Work request — Using the entries below, output each line exactly from the first through the one that contains "proxy_ok ph p".

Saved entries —
——
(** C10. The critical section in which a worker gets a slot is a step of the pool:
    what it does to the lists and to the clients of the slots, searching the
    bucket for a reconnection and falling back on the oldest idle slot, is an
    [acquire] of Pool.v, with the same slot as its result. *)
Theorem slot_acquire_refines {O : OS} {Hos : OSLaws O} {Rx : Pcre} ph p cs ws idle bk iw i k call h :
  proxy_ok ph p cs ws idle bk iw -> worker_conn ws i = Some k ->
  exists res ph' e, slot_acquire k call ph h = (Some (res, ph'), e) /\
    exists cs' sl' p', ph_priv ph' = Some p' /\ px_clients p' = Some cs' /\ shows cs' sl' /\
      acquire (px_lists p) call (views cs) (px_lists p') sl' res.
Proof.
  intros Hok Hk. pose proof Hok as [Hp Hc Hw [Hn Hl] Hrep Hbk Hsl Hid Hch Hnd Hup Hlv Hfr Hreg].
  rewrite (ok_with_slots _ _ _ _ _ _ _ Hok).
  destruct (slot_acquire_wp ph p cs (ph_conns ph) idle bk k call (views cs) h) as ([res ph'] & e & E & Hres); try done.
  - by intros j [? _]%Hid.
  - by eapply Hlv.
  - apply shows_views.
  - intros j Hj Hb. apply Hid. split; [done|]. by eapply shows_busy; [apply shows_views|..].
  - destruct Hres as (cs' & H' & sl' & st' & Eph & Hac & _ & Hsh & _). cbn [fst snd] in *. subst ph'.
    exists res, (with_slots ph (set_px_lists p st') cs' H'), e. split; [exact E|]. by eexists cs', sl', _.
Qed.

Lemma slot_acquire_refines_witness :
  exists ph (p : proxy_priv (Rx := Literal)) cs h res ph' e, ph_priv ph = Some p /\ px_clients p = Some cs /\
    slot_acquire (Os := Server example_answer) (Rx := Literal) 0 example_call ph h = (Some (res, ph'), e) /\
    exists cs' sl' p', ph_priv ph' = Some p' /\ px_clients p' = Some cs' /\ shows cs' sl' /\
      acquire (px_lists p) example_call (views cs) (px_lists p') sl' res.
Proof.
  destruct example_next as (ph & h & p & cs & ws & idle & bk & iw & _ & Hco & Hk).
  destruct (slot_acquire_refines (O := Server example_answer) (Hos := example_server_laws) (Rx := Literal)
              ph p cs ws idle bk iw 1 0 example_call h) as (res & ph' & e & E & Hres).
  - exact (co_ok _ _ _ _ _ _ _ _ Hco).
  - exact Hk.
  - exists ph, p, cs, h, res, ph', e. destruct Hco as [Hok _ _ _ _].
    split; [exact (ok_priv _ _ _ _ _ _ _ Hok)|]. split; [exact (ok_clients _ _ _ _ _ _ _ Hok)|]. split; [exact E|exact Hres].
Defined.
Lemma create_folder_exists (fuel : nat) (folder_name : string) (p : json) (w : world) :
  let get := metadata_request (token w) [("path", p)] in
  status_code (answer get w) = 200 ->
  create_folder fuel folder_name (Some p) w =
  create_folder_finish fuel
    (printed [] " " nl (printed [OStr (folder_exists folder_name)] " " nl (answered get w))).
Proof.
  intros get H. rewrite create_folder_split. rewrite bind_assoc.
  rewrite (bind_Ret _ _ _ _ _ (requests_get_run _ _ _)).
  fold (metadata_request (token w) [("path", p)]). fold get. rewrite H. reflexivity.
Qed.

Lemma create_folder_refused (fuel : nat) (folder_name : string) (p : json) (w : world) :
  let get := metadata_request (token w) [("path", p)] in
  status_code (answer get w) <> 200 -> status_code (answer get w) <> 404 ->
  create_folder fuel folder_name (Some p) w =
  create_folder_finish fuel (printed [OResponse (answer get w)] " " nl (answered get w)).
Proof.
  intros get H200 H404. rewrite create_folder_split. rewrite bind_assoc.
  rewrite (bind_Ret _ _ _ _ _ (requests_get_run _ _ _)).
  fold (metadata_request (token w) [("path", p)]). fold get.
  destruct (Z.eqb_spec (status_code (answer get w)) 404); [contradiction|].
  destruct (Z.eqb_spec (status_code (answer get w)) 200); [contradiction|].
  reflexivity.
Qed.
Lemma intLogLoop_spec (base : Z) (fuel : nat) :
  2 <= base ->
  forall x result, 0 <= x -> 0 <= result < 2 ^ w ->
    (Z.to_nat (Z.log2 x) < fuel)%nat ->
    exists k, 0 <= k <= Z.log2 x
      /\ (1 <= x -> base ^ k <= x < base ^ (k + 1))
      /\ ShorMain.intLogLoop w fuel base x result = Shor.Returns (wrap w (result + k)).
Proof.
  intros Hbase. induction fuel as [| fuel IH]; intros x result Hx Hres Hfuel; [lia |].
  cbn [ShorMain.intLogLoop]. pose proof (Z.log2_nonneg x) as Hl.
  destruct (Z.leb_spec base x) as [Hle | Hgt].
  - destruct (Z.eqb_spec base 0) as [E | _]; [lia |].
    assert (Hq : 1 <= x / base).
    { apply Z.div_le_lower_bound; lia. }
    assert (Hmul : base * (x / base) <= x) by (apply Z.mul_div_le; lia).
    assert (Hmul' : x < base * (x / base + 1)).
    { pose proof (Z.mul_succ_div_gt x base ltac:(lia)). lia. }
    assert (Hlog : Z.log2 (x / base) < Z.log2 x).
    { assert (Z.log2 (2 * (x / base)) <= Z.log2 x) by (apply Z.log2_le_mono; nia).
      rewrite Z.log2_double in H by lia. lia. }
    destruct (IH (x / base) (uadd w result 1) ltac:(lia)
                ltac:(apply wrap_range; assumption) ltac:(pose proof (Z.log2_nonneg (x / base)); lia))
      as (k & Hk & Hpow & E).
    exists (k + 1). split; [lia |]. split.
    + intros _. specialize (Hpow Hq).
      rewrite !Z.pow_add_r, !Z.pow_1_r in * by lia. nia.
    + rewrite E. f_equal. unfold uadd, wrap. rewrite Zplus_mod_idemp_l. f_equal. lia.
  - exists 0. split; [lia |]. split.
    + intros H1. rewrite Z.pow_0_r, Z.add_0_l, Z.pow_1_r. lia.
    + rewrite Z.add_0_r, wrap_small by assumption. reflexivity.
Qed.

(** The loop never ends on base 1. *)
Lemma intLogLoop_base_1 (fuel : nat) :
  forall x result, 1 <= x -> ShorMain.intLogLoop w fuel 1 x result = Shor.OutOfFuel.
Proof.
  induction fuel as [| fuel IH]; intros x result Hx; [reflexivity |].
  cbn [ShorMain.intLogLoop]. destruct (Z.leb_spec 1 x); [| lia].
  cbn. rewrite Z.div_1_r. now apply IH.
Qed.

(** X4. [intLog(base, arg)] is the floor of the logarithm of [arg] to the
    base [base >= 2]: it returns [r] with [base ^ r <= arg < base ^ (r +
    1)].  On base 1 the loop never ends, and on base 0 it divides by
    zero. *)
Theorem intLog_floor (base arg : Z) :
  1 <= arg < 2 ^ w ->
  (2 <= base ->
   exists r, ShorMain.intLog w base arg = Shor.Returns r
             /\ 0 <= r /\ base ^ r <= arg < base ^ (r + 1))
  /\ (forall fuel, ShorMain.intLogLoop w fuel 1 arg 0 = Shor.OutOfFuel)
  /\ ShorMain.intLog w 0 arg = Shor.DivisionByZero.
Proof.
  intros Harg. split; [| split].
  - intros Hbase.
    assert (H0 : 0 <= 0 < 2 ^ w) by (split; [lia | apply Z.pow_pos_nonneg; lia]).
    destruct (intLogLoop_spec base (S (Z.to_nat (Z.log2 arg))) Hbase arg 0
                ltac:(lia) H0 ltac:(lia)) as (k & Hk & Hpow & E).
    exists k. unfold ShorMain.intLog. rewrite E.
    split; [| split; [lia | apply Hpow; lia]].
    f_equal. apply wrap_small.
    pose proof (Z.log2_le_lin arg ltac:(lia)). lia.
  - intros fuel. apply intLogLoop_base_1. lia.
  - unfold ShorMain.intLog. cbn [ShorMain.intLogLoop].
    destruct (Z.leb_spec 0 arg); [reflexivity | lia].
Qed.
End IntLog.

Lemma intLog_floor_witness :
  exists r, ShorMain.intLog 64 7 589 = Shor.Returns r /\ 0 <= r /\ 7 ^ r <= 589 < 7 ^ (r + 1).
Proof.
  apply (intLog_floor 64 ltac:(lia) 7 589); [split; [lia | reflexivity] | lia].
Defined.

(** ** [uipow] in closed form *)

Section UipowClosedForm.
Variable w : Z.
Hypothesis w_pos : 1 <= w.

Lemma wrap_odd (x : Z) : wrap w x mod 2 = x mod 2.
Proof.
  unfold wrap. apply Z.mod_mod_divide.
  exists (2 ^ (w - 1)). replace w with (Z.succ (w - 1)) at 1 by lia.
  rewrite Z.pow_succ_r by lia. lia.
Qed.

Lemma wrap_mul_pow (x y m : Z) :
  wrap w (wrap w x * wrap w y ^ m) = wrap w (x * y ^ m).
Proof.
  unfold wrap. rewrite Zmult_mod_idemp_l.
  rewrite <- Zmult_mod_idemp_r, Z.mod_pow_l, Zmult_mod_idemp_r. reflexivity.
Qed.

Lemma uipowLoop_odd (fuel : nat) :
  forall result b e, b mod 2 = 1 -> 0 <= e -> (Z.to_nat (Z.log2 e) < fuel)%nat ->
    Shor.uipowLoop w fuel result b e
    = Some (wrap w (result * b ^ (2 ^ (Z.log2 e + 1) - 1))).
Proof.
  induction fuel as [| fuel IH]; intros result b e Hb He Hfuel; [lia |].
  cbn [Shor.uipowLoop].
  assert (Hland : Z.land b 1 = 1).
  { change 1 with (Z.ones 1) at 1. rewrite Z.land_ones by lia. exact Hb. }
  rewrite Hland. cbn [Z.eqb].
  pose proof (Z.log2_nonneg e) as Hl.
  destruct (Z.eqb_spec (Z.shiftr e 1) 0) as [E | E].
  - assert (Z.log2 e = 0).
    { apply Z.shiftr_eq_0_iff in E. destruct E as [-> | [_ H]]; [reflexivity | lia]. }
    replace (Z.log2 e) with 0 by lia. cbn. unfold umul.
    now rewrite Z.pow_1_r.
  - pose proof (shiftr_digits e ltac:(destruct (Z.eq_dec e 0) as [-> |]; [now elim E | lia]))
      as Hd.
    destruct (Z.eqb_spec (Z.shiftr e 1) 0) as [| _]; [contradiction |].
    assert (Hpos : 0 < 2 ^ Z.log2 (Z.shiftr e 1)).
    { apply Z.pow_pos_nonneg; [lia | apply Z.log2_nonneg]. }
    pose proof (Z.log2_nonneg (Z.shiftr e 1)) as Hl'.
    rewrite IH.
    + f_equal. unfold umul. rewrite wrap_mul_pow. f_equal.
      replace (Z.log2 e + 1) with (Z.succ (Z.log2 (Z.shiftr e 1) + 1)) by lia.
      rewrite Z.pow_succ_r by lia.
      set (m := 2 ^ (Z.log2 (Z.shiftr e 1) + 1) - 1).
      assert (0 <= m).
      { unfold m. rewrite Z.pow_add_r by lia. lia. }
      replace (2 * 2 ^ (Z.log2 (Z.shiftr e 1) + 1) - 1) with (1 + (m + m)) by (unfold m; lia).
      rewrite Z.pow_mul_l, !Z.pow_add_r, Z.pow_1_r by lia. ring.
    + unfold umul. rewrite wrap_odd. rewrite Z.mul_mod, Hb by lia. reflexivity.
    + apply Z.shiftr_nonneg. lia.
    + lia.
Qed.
——
Task result —
(** C10. The critical section in which a worker gets a slot is a step of the pool:
    what it does to the lists and to the clients of the slots, searching the
    bucket for a reconnection and falling back on the oldest idle slot, is an
    [acquire] of Pool.v, with the same slot as its result. *)
Theorem slot_acquire_refines {O : OS} {Hos : OSLaws O} {Rx : Pcre} ph p cs ws idle bk iw i k call h :
  proxy_ok ph p cs ws idle bk iw -> worker_conn ws i = Some k ->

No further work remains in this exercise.